- **PROBLEM TO WORK ON**:
Scan the data below and copy each line where "lower" occurs.

- **RECORDS**:
--

Definition get_video_info (w : World) (file_path : string) : option VideoInfo :=
  match ffprobe w file_path with
  | ProbeJson info =>
      match find (fun stream => bool_decide (codec_type stream = Some "video"))
                 (streams info) with
      | None => None
      | Some video_stream =>
          Some {| codec_name := stream_codec_name video_stream;
                  width := stream_width video_stream;
                  height := stream_height video_stream;
                  format_name := format_format_name info;
                  file_path := file_path |}
      end
  | ProbeFailed => None
  | ProbeNotJson => None
  end.

(** [(False, reason)] and [(True, video_infos)]. *)
Inductive check_result :=
| Failed (reason : string)
| Passed (video_infos : list VideoInfo).

(** Lines 61-67: probe every file, stop at the first failure. *)
Fixpoint probe_all (w : World) (video_files : list string) : string + list VideoInfo :=
  match video_files with
  | [] => inr []
  | file_path :: rest =>
      match get_video_info w file_path with
      | Some info =>
          match probe_all w rest with
          | inr video_infos => inr (info :: video_infos)
          | inl reason => inl reason
          end
      | None => inl ("Could not get information for " +:+ file_path)
      end
  end.

(** Lines 74-78: compare with the reference, stop at the first mismatch. *)
Fixpoint first_mismatch (reference : VideoInfo) (infos : list VideoInfo) : option string :=
  match infos with
  | [] => None
  | info :: rest =>
      if bool_decide (codec_name info ≠ codec_name reference) then
        Some ("Incompatible codec: " +:+ fmt_str (codec_name reference)
                +:+ " vs " +:+ fmt_str (codec_name info))
      else if bool_decide (width info ≠ width reference)
              || bool_decide (height info ≠ height reference) then
        Some ("Incompatible resolution: " +:+ fmt_int (width reference) +:+ "x"
                +:+ fmt_int (height reference) +:+ " vs " +:+ fmt_int (width info)
                +:+ "x" +:+ fmt_int (height info))
      else first_mismatch reference rest
  end.

Definition check_videos_compatibility (w : World) (video_files : list string)
    : check_result :=
  match video_files with
  | [] => Failed "No video files found"
  | _ :: _ =>
      match probe_all w video_files with
      | inl reason => Failed reason
      | inr video_infos =>
          match video_infos with
          | [] => Failed "Could not get information for any video files"
          | reference :: rest =>
              match first_mismatch reference rest with
              | Some reason => Failed reason
              | None => Passed video_infos
              end
          end
      end
  end.

Definition temp_file : string := "concat_list.txt".

Definition newline : string := String (ascii_of_nat 10) EmptyString.

(** [f"file '{escaped_path}'\n"] *)
Definition concat_line (w : World) (info : VideoInfo) : string :=
  let escaped_path := replace "'" "'\''" (absolute w (file_path info)) in
  "file '" +:+ escaped_path +:+ "'" +:+ newline.

Definition merge_videos (w : World) (video_infos : list VideoInfo) (output_path : string)
    (fs : gmap string string)
    : gmap string string * list event * result (bool * string) :=
  let contents := String.concat EmptyString (map (concat_line w) video_infos) in
  let fs := <[temp_file := contents]> fs in
  let tr := [Wrote temp_file contents] in
  match video_infos with
  | [] => (fs, tr, Raise IndexError)
  | first :: _ =>
      let ext := suffix w (file_path first) in
      let ext := if negb (truthy ext) then ".mp4" else ext in
      let output_path :=
        if negb (truthy (suffix w output_path)) then path_str w output_path +:+ ext
        else output_path in
      let cmd := ["ffmpeg"; "-f"; "concat"; "-safe"; "0"; "-i"; temp_file;
                  "-c"; "copy"; "-y"; output_path] in
      let '(failure, fs) := ffmpeg w cmd fs in
      let tr := tr ++ [Ran cmd] in
      match failure with
      | None =>
          match fs !! temp_file with
          | Some _ =>
              (delete temp_file fs, tr ++ [Removed temp_file],
               Return (true, "Successfully merged videos to " +:+ output_path))
          | None => (fs, tr, Raise FileNotFoundError)
          end
      | Some e =>
          let '(fs, tr) :=
            if bool_decide (is_Some (fs !! temp_file))
            then (delete temp_file fs, tr ++ [Removed temp_file])
            else (fs, tr) in
          (fs, tr, Return (false, "Error merging videos: " +:+ e))
      end
  end.

End Merge.


(** ** Sample environments *)

Module Samples.
Import Py.

(** A machine on which every tool call succeeds and that holds three
    videos, [dir/video.mp4], [in.mp4] and [short.mp4].  [short.mp4] lasts
    half a second, the others 25.7 seconds; each has 10000 bytes. *)
Definition split_world : Split.World := {|
  Split.path_exists := fun _ => true;
  Split.json_load := fun _ => None;
  Split.csv_DictReader := fun _ => [];
  Split.ffprobe_duration := fun p =>
    if String.eqb p "short.mp4" then Some 0.5%float else Some 25.7%float;
  Split.st_size := fun _ => Some 10000;
  Split.absolute := fun p => "/videos/" +:+ p;
  Split.default_output_dir := fun p =>
    if String.eqb p "dir/video.mp4" then "dir/Clip-video"
    else if String.eqb p "in.mp4" then "Clip-in"
    else "Clip-short";
  Split.shlex_split := fun _ => [];
  Split.ffmpeg := fun _ => true
|}.


(** [-f dir/video.mp4 -S 2106 --chunk-strategy even] *)
Definition by_size_even : Split.Options := {|
  Split.filename := Some "dir/video.mp4";
  Split.split_length := None;
  Split.split_chunks := None;
  Split.split_filesize := Some 2106;
  Split.filesize_factor := 0.95%float;
  Split.chunk_strategy := Split.even;
  Split.manifest := None;
  Split.output_dir := None;
  Split.vcodec := "copy";
  Split.acodec := "copy";
  Split.extra := EmptyString
|}.

(** [-f dir/video.mp4 -s 0] *)
Definition by_zero_length : Split.Options := {|
  Split.filename := Some "dir/video.mp4";
  Split.split_length := Some 0;
  Split.split_chunks := None;
  Split.split_filesize := None;
  Split.filesize_factor := 0.95%float;
  Split.chunk_strategy := Split.eager;
  Split.manifest := None;
  Split.output_dir := None;
  Split.vcodec := "copy";
  Split.acodec := "copy";
  Split.extra := EmptyString
|}.

(** The structured manifest of the specification's round-trip example:
    [{"input_file": "in.mp4", "output_clips": [{"start_time": 0,
    "length": 5}, {"start_time": 5, "length": 5}]}]. *)
Definition example_clips : list (gmap string value) :=
  [ <["start_time" := PInt 0]> (<["length" := PInt 5]> ∅);
    <["start_time" := PInt 5]> (<["length" := PInt 5]> ∅) ].

Definition structured_manifest : gmap string value :=
  <["input_file" := PStr "in.mp4"]>
    (<["output_clips" := PList (map PDict example_clips)]> ∅).

(** A flat entry that gives both bounds. *)
Definition entry_with_both_bounds : gmap string value :=
  <["start_time" := PInt 0]>
    (<["length" := PInt 5]> (<["end_time" := PInt 10]> (<["rename_to" := PStr "intro"]> ∅))).

(** Flat entries whose names contain [mp4] without ending in [.mp4]. *)
Definition entry_mp4_intro : gmap string value :=
  <["start_time" := PInt 0]>
    (<["length" := PInt 5]> (<["rename_to" := PStr "mp4_intro"]> ∅)).

Definition entry_draft_mp4_v2 : gmap string value :=
  <["start_time" := PInt 5]>
    (<["length" := PInt 5]> (<["rename_to" := PStr "draft.mp4.v2"]> ∅)).

(** [split_world] with two manifests on disk. *)
Definition manifest_world : Split.World := {|
  Split.path_exists := fun _ => true;
  Split.json_load := fun p =>
    if String.eqb p "clips.json" then Some (PDict structured_manifest)
    else if String.eqb p "flat.json"
         then Some (PList [PDict entry_mp4_intro; PDict entry_draft_mp4_v2])
    else None;
  Split.csv_DictReader := fun _ => [];
  Split.ffprobe_duration := Split.ffprobe_duration split_world;
  Split.st_size := Split.st_size split_world;
  Split.absolute := Split.absolute split_world;
  Split.default_output_dir := Split.default_output_dir split_world;
  Split.shlex_split := fun _ => [];
  Split.ffmpeg := fun _ => true
|}.

(** What ffprobe reports for a file: an audio stream, then an h264
    video stream of 1920x1080, except [b.mp4], which is 1280 wide. *)
Definition report_for (file_path : string) : Merge.Report := {|
  Merge.streams :=
    [ {| Merge.codec_type := Some "audio"; Merge.stream_codec_name := Some "aac";
         Merge.stream_width := None; Merge.stream_height := None |};
      {| Merge.codec_type := Some "video"; Merge.stream_codec_name := Some "h264";
         Merge.stream_width := Some (if String.eqb file_path "b.mp4" then 1280 else 1920);
         Merge.stream_height := Some 1080 |} ];
  Merge.format_format_name := Some "mov,mp4,m4a,3gp,3g2,mj2"
|}.

(** The transcoder fails exactly when [broken.mp4] is on disk, and
    leaves the files as they are. *)
Definition merge_world : Merge.World := {|
  Merge.ffprobe := fun p => Merge.ProbeJson (report_for p);
  Merge.absolute := fun p => "/clips/" +:+ p;
  Merge.suffix := fun p => if String.eqb p "/clips/output" then EmptyString else ".mp4";
  Merge.path_str := fun p => p;
  Merge.ffmpeg := fun _ fs =>
    (if bool_decide (is_Some (fs !! "broken.mp4"))
     then Some "Command returned non-zero exit status 1." else None, fs)
|}.

Definition probed (file_path : string) (width : Z) : Merge.VideoInfo := {|
  Merge.codec_name := Some "h264";
  Merge.width := Some width;
  Merge.height := Some 1080;
  Merge.format_name := Some "mov,mp4,m4a,3gp,3g2,mj2";
  Merge.file_path := file_path
|}.

End Samples.

(** ** ffmpeg-merge.py: [main] *)

Module MergeMain.
Import Py Merge.

(** What [main] reads besides the probe and the transcoder. *)
Record Shell := {
  argv : list string;                      (* sys.argv *)
  is_dir : string -> bool;                 (* Path(p).is_dir() *)
  iterdir : string -> list string;         (* [str(f) for f in Path(p).iterdir()] *)
  is_file : string -> bool;                (* Path(p).is_file() *)
  lower : string -> string;                (* str.lower *)
  joinpath : string -> string -> string    (* str(Path(p) / name) *)
}.

Definition video_extensions : list string :=
  [".mp4"; ".avi"; ".mkv"; ".mov"; ".wmv"; ".flv"; ".webm"; ".m4v"; ".mpg"; ".mpeg";
   ".3gp"].

(** Lines 139-146: the video files of the directory, sorted.  Python
    orders [str] by code point, which on UTF-8 encoded names is the
    order of the bytes. *)
Definition scan (w : World) (sh : Shell) (directory_path : string) : list string :=
  merge_sort String.le
    (List.filter
       (fun file_path =>
          is_file sh file_path
          && bool_decide (lower sh (suffix w file_path) ∈ video_extensions))
       (iterdir sh directory_path)).

(** [sys.exit(1)], always after one printed line. *)
Definition exit_1 (printed : string) : result string := Raise (SystemExit [printed]).

(** The files afterwards, what was done to them, and the message of a
    successful merge. *)
Definition main (w : World) (sh : Shell) (fs : gmap string string)
    : gmap string string * list event * result string :=
  match argv sh with
  | _ :: arg :: _ =>
      let directory_path := path_str w arg in
      if negb (is_dir sh directory_path) then
        (fs, [], exit_1 ("Error: " +:+ directory_path +:+ " is not a valid directory"))
      else
        let video_files := scan w sh directory_path in
        match video_files with
        | [] => (fs, [], exit_1 ("No video files found in " +:+ directory_path))
        | _ :: _ =>
            match check_videos_compatibility w video_files with
            | Failed result => (fs, [], exit_1 ("Error: " +:+ result))
            | Passed result =>
                let output_path := joinpath sh directory_path "output" in
                match merge_videos w result output_path fs with
                | (fs, tr, Return (true, message)) => (fs, tr, Return message)
                | (fs, tr, Return (false, message)) =>
                    (fs, tr, exit_1 ("Error: " +:+ message))
                | (fs, tr, Raise e) => (fs, tr, Raise e)
                end
            end
        end
  | _ => (fs, [], exit_1 "Usage: python ffmpeg-merge.py <directory_path>")
  end.

End MergeMain.

(** ** More sample environments *)

Module MoreSamples.
Import Py.

(** [split_world] with a transcoder that fails on the second of three
    segments of [dir/video.mp4]. *)
Definition failing_world : Split.World := {|
  Split.path_exists := Split.path_exists Samples.split_world;
  Split.json_load := Split.json_load Samples.split_world;
  Split.csv_DictReader := Split.csv_DictReader Samples.split_world;
  Split.ffprobe_duration := Split.ffprobe_duration Samples.split_world;
  Split.st_size := Split.st_size Samples.split_world;
  Split.absolute := Split.absolute Samples.split_world;
  Split.default_output_dir := Split.default_output_dir Samples.split_world;
  Split.shlex_split := Split.shlex_split Samples.split_world;
  Split.ffmpeg := fun c =>
    negb (String.eqb (Split.output_path c) "dir/Clip-video/video-2-of-3.mp4")
|}.

(** [split_world] with files of 0 bytes. *)
Definition empty_file_world : Split.World := {|
  Split.path_exists := Split.path_exists Samples.split_world;
  Split.json_load := Split.json_load Samples.split_world;
  Split.csv_DictReader := Split.csv_DictReader Samples.split_world;
  Split.ffprobe_duration := Split.ffprobe_duration Samples.split_world;
  Split.st_size := fun _ => Some 0;
  Split.absolute := Split.absolute Samples.split_world;
  Split.default_output_dir := Split.default_output_dir Samples.split_world;
  Split.shlex_split := Split.shlex_split Samples.split_world;
  Split.ffmpeg := Split.ffmpeg Samples.split_world
|}.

--

- **REPLY TO THE TASK**:
  lower : string -> string;                (* str.lower *)
          && bool_decide (lower sh (suffix w file_path) ∈ video_extensions))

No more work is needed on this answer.